Mit nun veröffentlichter Leitsatzentscheidung vom 15. Juli 2010 hat der BGH eine Klage endgültig abgewiesen, mit der über das UWG der Vertrieb von Nahrungsergänzungsmitteln mit Glucosaminsulfat und Chondroitinsulfat untersagt werden sollte (Az.: I ZR 99/09 – Gelenknahrung II). Glucosaminsulfat ist ein in Reinform in der Natur nicht vorkommendes Salz, Chondroitinsulfat ein natürlicher Bestandteil des Gelenkknorpels, der insbesondere aus Haifischknorpel isoliert werden kann. Das angegriffene Nahrungsergänzungsmittel sollte dem Knorpelaufbau in Gelenken dienen. Nach Auffassung des Klägers hätte es für die Verwendung der Substanzen einer Zulassung bedurft, denn beide Substanzen seien nach der Definition des Lebensmittel-, Bedarfsgegenstände- und Futtermittelgesetzbuchs (LFGB) Lebensmittel-Zusatzstoffen gleichgestellt. Ohne Zulassung sei das Produkt nicht verkehrsfähig und sein Vertrieb wettbewerbsrechtlich zu untersagen.
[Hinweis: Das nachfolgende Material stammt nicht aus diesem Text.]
(** * cxxmetrics: the typed metrics registry and the skiplist

    A shallow embedding of [metrics_registry.hpp] (the registry, its
    repository and the per-path containers) and of the ordered skiplist
    exercised by [skiplist_test.cpp], with the properties of the
    specification stated and settled over them. *)

From Stdlib Require Import ZArith Lia.
From stdpp Require Import gmap strings list fin_maps sorting.

(** * Part I: the skiplist, its model *)

Module Skiplist.

(** The skiplist of [skiplist.hpp], which [skiplist_test.cpp] drives. The
    header is missing from the sources, so the list is modelled from the
    specification, which gives the structure (nodes with a key and forward
    pointers that carry a deletion mark), the algorithms of search, insert
    and erase, and the iterator. The logical state is the bottom-level list,
    the upper levels being shortcuts, so the model is the bottom level: one
    forward pointer per node. Calls run one after the other, so a
    compare-and-swap succeeds at its first try. Nodes are not reclaimed while
    an iterator may hold them: the arena only grows, and an address stands
    for its node for good. Keys are any totally ordered type; integers
    here. *)

(** Modelled from the spec: a node of [skiplist.hpp], its key and its
    level-0 forward pointer with the deletion mark. *)
Record node := {
  key : Z;
  next : option nat;
  marked : bool
}.

(** Modelled from the spec: the list of [skiplist.hpp], the arena of nodes
    by address and the forward pointer of the head. *)
Record skiplist := {
  nodes : list node;
  head : option nat
}.

(** Modelled from the spec: the list as its constructor leaves it. *)
Definition empty : skiplist := {| nodes := []; head := None |}.

(** Modelled from the spec: an iterator points at a node; [end()] points at
    none. *)
Definition iterator := option nat.

(** Modelled from the spec: the write of a forward pointer, of the head
    ([pred = None]) or of a node. *)
Definition set_next (pred : option nat) (target : option nat) (s : skiplist) : skiplist :=
  match pred with
  | None => {| nodes := nodes s; head := target |}
  | Some p =>
      {| nodes := alter (fun n => {| key := key n; next := target; marked := marked n |})
                        p (nodes s);
         head := head s |}
  end.

(** Modelled from the spec: a node is created on insert; it takes the next
    address of the arena. *)
Definition alloc (n : node) (s : skiplist) : skiplist :=
  {| nodes := nodes s ++ [n]; head := head s |}.

(** Modelled from the spec: setting the deletion mark of the forward pointer
    of node [c], the linearization point of a removal. *)
Definition set_mark (c : nat) (s : skiplist) : skiplist :=
  {| nodes := alter (fun n => {| key := key n; next := next n; marked := true |})
                    c (nodes s);
     head := head s |}.

(** Modelled from the spec: the search, on the bottom level. It walks from
    [cur], with [pred] the node (or the head) whose pointer led there, to the
    first unmarked node whose key is not below [k]; a marked node met on the
    way is unlinked from [pred] before the walk goes on (help-on-traverse).
    The result is the list after the unlinks, the rightmost predecessor and
    the successor. *)
Fixpoint search (fuel : nat) (k : Z) (pred cur : option nat) (s : skiplist)
  : option (skiplist * option nat * option nat) :=
  match fuel with
  | 0 => None
  | S fuel' =>
      match cur with
      | None => Some (s, pred, None)
      | Some c =>
          match nodes s !! c with
          | None => None
          | Some n =>
              if marked n then
                search fuel' k pred (next n) (set_next pred (next n) s)
              else if (key n <? k)%Z then search fuel' k (Some c) (next n) s
              else Some (s, pred, Some c)
          end
      end
  end.

(** A walk visits a node at most once, so one step more than there are
    nodes is enough for any of them. *)
Definition fuel_of (s : skiplist) : nat := S (length (nodes s)).

(** Modelled from the spec: the search from the head. *)
Definition locate (k : Z) (s : skiplist) : option (skiplist * option nat * option nat) :=
  search (fuel_of s) k None (head s) s.

(** Modelled from the spec: whether the successor found by a search has
    key [k]. *)
Definition holds (k : Z) (succ : option nat) (s : skiplist) : bool :=
  match succ with
  | None => false
  | Some c =>
      match nodes s !! c with
      | Some n => (key n =? k)%Z
      | None => false
      end
  end.

(** Modelled from the spec: [insert(key) -> bool]. Search; if the successor
    has the key (it is unmarked), return false; otherwise allocate a node
    that points at the successor and swing the predecessor to it. *)
Definition insert (k : Z) (s : skiplist) : option (bool * skiplist) :=
  match locate k s with
  | None => None
  | Some (s1, pred, succ) =>
      if holds k succ s1 then Some (false, s1)
      else
        let fresh := length (nodes s1) in
        Some (true,
              set_next pred (Some fresh)
                (alloc {| key := k; next := succ; marked := false |} s1))
  end.

(** Modelled from the spec: [find(key) -> iterator], at the node with the
    key or at the end; marked nodes are ignored. *)
Definition find (k : Z) (s : skiplist) : option (iterator * skiplist) :=
  match locate k s with
  | None => None
  | Some (s1, pred, succ) => Some (if holds k succ s1 then succ else None, s1)
  end.

(** Modelled from the spec: [erase(iter) -> bool]. False at the end and on a
    node that is already marked; otherwise mark the forward pointer, then
    unlink the node, which a search for its key does. *)
Definition erase (it : iterator) (s : skiplist) : option (bool * skiplist) :=
  match it with
  | None => Some (false, s)
  | Some c =>
      match nodes s !! c with
      | None => Some (false, s)
      | Some n =>
          if marked n then Some (false, s)
          else
            match locate (key n) (set_mark c s) with
            | None => None
            | Some (s', _, _) => Some (true, s')
            end
      end
  end.

(** Modelled from the spec: the walk of an iterator along the level-0
    forward pointers from [cur], past marked nodes and past nodes whose key
    is not above the key yielded last ([after]; none before the first). *)
Fixpoint skip (fuel : nat) (after : option Z) (cur : option nat) (s : skiplist)
  : option iterator :=
  match fuel with
  | 0 => None
  | S fuel' =>
      match cur with
      | None => Some None
      | Some c =>
          match nodes s !! c with
          | None => None
          | Some n =>
              if marked n
                 || match after with Some x => (key n <=? x)%Z | None => false end
              then skip fuel' after (next n) s
              else Some (Some c)
          end
      end
  end.

(** Modelled from the spec: [begin()], at the first live node. *)
Definition begin (s : skiplist) : option iterator := skip (fuel_of s) None (head s) s.

(** Modelled from the spec: dereference yields the key of the node. *)
Definition deref (it : iterator) (s : skiplist) : option Z :=
  match it with
  | None => None
  | Some c => key <$> nodes s !! c
  end.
Der BGH schloss sich dem insoweit an, als dass der Vertrieb nicht verkehrsfähiger Lebensmittel durchaus über das Wettbewerbsrecht verboten werden könnte, da die einschlägigen Vorschriften des LFGB „Marktverhaltensregelungen“ darstellten. Auch unterstellte er zugunsten der Klägerseite, dass nach dem LFGB eine Zulassung für Glucosaminsulfat und Chondroitinsulfat erforderlich sei, die in der Tat fehlte. In diesem Sinne war beispielsweise auch das Verwaltungsgericht Hamburg in einem Urteil vom 19. Januar 2010 (Az.: 4 K 2003/08) von fehlender Verkehrsfähigkeit von Nahrungsergänzungsmitteln mit Glucosaminsulfat und Chondroitinsulfat mangels Zulassung ausgegangen.
Der BGH hielt aber die deutschen Zulassungsregeln für unvereinbar mit dem EU-Recht. Nach den Anforderungen des EuGH müsse die zuständige Behörde auf Antrag „eine eingehende einzelfallbezogene Prüfung, bei der die neuesten wissenschaftlichen Erkenntnisse berücksichtigt werden,“ vornehmen. Im Fall der Zulassung müsse der geprüfte Stoff in eine nationale Liste zugelassener Stoffe aufgenommen werden, bei Ablehnung müsse die Entscheidung gerichtlich anfechtbar sein (z. B. EuGH, Urt. v. 28.1.2010 – C-333/08 – Kommission/Frankreich). Das starre deutsche System basierend auf der Zusatzstoff-Zulassungsverordnung von 1981 mit ihren Anhängen genüge dem nicht. Deshalb sei die derzeit in Deutschland geltende Zulassungspflicht nicht mit EU-Recht vereinbar, so dass ein Verstoß dagegen auch nicht über das Wettbewerbsrecht geahndet werden könne.
Damit ist das Urteil der Sache nach eine Aufforderung an den deutschen Gesetzgeber, seine Zulassungsregeln nachzubessern. Bis das geschieht, wird es schwieriger, gegen den Vertrieb von Produkten mit zweifelhaften Inhaltsstoffen vorzugehen. Wichtig ist allerdings, dass der BGH nicht generell über die Verkehrsfähigkeit von Nahrungsergänzungsmitteln mit Glucosaminsulfat und Chondroitinsulfat entschieden hat. Er ließ ausdrücklich offen, ob der Vertrieb nicht doch wegen mangelnder Sicherheit des Produkts und damit Verstoßes gegen Art. 14 der „Basisverordnung“ für Lebensmittel (Verordnung (EG) Nr. 178/2002) verboten werden könnte. Ein solches Verbot erfordert vom Kläger natürlich erheblich aufwendigeren Sachvortrag als der bloße Verstoß gegen eine Zulassungspflicht und war im Streitfall auch nicht geltend gemacht worden.